◆ Instructions for the task
Every line below that carries the word "unfold" needs to be copied.

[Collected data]
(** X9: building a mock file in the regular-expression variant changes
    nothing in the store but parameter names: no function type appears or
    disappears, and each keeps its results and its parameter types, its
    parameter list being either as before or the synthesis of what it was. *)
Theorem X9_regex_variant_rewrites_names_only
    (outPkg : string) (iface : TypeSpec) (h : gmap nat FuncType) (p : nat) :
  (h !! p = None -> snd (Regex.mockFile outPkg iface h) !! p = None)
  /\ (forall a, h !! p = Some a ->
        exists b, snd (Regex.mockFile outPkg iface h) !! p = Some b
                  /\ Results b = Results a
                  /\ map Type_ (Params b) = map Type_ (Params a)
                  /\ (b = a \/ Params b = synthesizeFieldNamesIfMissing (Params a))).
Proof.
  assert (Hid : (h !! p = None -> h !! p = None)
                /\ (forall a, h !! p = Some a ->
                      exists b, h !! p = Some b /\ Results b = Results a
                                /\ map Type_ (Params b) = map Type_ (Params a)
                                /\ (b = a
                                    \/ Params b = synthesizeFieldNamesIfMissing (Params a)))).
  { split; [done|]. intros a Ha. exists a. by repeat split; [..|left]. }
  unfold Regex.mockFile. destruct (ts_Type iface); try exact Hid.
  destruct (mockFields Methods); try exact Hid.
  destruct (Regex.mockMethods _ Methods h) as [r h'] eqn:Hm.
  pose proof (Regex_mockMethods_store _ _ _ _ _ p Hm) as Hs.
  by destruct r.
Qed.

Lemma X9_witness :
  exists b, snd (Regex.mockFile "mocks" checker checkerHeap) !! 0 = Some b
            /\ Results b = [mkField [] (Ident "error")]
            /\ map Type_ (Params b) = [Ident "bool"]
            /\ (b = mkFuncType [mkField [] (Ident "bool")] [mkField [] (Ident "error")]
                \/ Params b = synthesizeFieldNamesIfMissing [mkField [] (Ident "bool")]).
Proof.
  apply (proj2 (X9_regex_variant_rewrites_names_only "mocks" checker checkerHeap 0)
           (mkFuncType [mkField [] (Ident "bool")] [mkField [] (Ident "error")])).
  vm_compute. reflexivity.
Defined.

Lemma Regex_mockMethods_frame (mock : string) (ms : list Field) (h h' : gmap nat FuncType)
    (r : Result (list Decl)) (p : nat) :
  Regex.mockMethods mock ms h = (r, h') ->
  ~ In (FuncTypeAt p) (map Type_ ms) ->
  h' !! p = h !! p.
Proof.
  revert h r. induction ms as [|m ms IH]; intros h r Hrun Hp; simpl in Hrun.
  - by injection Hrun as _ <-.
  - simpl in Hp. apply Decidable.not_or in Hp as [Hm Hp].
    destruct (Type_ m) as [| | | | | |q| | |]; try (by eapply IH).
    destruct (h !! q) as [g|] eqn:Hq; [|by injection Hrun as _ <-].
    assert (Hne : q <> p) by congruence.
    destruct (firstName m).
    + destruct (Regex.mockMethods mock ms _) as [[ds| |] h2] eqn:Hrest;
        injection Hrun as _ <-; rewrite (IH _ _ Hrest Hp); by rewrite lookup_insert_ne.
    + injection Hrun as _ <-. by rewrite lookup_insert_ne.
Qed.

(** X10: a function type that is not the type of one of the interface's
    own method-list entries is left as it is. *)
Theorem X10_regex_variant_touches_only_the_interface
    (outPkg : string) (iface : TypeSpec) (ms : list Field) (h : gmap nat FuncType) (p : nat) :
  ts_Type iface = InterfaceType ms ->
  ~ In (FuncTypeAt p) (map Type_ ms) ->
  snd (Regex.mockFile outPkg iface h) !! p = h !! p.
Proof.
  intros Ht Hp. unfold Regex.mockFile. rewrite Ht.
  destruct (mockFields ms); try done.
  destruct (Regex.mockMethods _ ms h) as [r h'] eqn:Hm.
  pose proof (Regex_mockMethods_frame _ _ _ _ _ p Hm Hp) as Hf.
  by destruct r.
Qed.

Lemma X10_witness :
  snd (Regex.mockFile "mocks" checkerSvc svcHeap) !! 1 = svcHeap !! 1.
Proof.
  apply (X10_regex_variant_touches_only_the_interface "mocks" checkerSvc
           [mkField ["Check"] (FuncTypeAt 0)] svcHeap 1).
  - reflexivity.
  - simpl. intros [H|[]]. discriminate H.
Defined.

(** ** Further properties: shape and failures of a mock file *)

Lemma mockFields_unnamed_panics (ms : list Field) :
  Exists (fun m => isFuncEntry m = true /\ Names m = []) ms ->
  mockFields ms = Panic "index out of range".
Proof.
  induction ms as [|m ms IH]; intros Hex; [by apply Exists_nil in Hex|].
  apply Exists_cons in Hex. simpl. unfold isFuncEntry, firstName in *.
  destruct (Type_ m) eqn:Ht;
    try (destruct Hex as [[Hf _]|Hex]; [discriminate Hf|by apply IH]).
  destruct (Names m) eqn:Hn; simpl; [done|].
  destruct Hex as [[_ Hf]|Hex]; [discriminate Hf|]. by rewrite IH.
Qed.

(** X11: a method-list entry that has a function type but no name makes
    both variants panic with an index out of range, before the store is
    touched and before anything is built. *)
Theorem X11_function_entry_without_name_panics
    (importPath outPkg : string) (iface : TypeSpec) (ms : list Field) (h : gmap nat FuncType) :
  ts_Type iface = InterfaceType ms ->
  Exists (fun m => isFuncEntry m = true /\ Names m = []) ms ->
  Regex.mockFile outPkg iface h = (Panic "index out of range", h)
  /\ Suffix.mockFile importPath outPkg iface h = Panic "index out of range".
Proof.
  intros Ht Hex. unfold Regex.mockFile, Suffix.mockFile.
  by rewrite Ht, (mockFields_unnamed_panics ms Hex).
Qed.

◆ Solution for this problem
  unfold Regex.mockFile. destruct (ts_Type iface); try exact Hid.
  intros Ht Hp. unfold Regex.mockFile. rewrite Ht.
  apply Exists_cons in Hex. simpl. unfold isFuncEntry, firstName in *.
  intros Ht Hex. unfold Regex.mockFile, Suffix.mockFile.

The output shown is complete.